(Your assignment): Please copy out every line in the entries that includes the word "Hcols".

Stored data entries
(** Every key and every column of the table read from a sheet resolves on
    the row map and the column map of that sheet. *)
Lemma self_fill_resolves (g : grid) (header_row type_col_idx : nat) :
  find_header g = Some (header_row, type_col_idx) ->
  primary_rows g <> [] ->
  (forall j, (type_col_idx < j)%nat ->
     nth j (header_labels g header_row) EmptyString <> "Indication"
     /\ nth j (header_labels g header_row) EmptyString <> "Type") ->
  matched_keys (row_map_of g) (parse_details_sheet g) = df_index (parse_details_sheet g)
  /\ matched_columns (col_map_of g) (parse_details_sheet g) = columns (parse_details_sheet g)
  /\ exists ws,
       write_loop (parse_details_sheet g) (row_map_of g) (col_map_of g)
         (df_index (parse_details_sheet g)) (g, 0%nat)
       = Returns (ws, (length (df_index (parse_details_sheet g))
                       * length (columns (parse_details_sheet g)))%nat).
Proof.
  intros H Hne Hlab.
  pose proof (find_header_bounds g _ _ H) as [Hr Hc].
  pose proof (primary_rows_big g _ _ H Hne) as Hbig.
  assert (Hkeys : forall key, In key (df_index (parse_details_sheet g)) ->
            exists ind name, key = [VStr ind; VStr name]
              /\ dict_get key_eqb (row_map_of g) (ind, name) <> None).
  { intros key Hin.
    apply (Permutation_in _ (parse_details_sheet_index g)) in Hin.
    assert (Hp : path_rows (parse_details_path g) = primary_rows g).
    { unfold parse_details_path, grid_empty.
      replace (nrows g =? 0)%nat with false by (symmetry; apply Nat.eqb_neq; lia).
      replace (ncols g =? 0)%nat with false by (symmetry; apply Nat.eqb_neq; lia).
      replace (nrows g <? 2)%nat with false by (symmetry; apply Nat.ltb_ge; lia).
      cbn [orb]. rewrite H, <- (primary_rows_fold g _ _ H).
      destruct (primary_rows g); [contradiction | reflexivity]. }
    rewrite Hp in Hin. apply in_map_iff in Hin as (row & <- & Hrow).
    rewrite (primary_rows_fold g _ _ H) in Hrow.
    destruct (passes_agree_grid g _ _ H) as (_ & _ & _ & Hrows & _).
    rewrite Forall_forall in Hrows.
    destruct (Hrows row (proj2 (list_elem_of_In _ _) Hrow))
      as (ind & name & i & (_ & -> & _) & Hm).
    exists ind, name. split.
    - unfold row_key, row_entry, record_at.
      rewrite !fill_metrics_keeps by (intros j Hj; apply Hlab, Hj). reflexivity.
    - rewrite (row_map_of_fold g _ _ H). unfold dict_mem in Hm.
      destruct (dict_get key_eqb _ (ind, name)); [discriminate | discriminate]. }
  assert (Hcols : forall c, In c (columns (parse_details_sheet g)) ->
            is_Some (resolve_column (col_map_of g) c)).
  { intros c Hin. rewrite (parse_details_sheet_primary g _ _ H Hne) in Hin.
    unfold sort_index, frame_of_rows in Hin. cbn [columns] in Hin.
    apply list_elem_of_In, list_elem_of_filter in Hin as [Hnk Hin].
    apply list_elem_of_In, union_keys_In in Hin as (row & Hrow & Hc').
    rewrite (primary_rows_fold g _ _ H) in Hrow.
    destruct (passes_agree_grid g _ _ H) as (_ & _ & _ & Hrows & _).
    rewrite Forall_forall in Hrows.
    destruct (Hrows row (proj2 (list_elem_of_In _ _) Hrow))
      as (ind & name & i & (_ & -> & _) & _).
    unfold record_at in Hc'. apply fill_metrics_keys in Hc' as [Hc' | (j & Hj & Hn & Ht)].
    - exfalso. apply Hnk. cbn in Hc'. destruct Hc' as [<- | [<- | []]]; reflexivity.
    - apply resolve_column_has. rewrite <- Hn.
      assert (Hcm : col_map_of g = build_col_map (header_labels g header_row) type_col_idx).
      { unfold col_map_of, row_col_map_of_grid, grid_empty.
        replace (nrows g =? 0)%nat with false by (symmetry; apply Nat.eqb_neq; lia).
        replace (ncols g =? 0)%nat with false by (symmetry; apply Nat.eqb_neq; lia).
        destruct (nrows g <? 2)%nat eqn:Hsmall.
        - exfalso. apply Nat.ltb_lt in Hsmall. lia.
        - cbn [orb]. rewrite H. reflexivity. }
      rewrite Hcm. apply build_col_map_has; [exact Hj | rewrite Hn; exact Ht]. }
  assert (Hmk : matched_keys (row_map_of g) (parse_details_sheet g)
                = df_index (parse_details_sheet g)).
  { unfold matched_keys. apply filter_all. intros key Hin.
    destruct (Hkeys key Hin) as (ind & name & -> & Hm). cbn [row_of_key].
    unfold _row_key_for.
    destruct (dict_get key_eqb (row_map_of g) (ind, name)); [eauto | contradiction]. }
  assert (Hmc : matched_columns (col_map_of g) (parse_details_sheet g)
                = columns (parse_details_sheet g)).
  { unfold matched_columns. apply filter_all. exact Hcols. }
  split; [exact Hmk|]. split; [exact Hmc|].
  destruct (write_loop_count (parse_details_sheet g) (row_map_of g) (col_map_of g)
              (df_index (parse_details_sheet g)) (g, 0%nat)) as [ws Hws].
  { apply Forall_forall. intros key Hin. apply list_elem_of_In in Hin.
    destruct (Hkeys key Hin) as (ind & name & -> & _). reflexivity. }
  exists ws. rewrite Hws. cbn [snd]. rewrite Nat.add_0_l.
  fold (matched_keys (row_map_of g) (parse_details_sheet g)). rewrite Hmk, Hmc. reflexivity.
Qed.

(Answer to the exercise):
  assert (Hcols : forall c, In c (columns (parse_details_sheet g)) ->
  { unfold matched_columns. apply filter_all. exact Hcols. }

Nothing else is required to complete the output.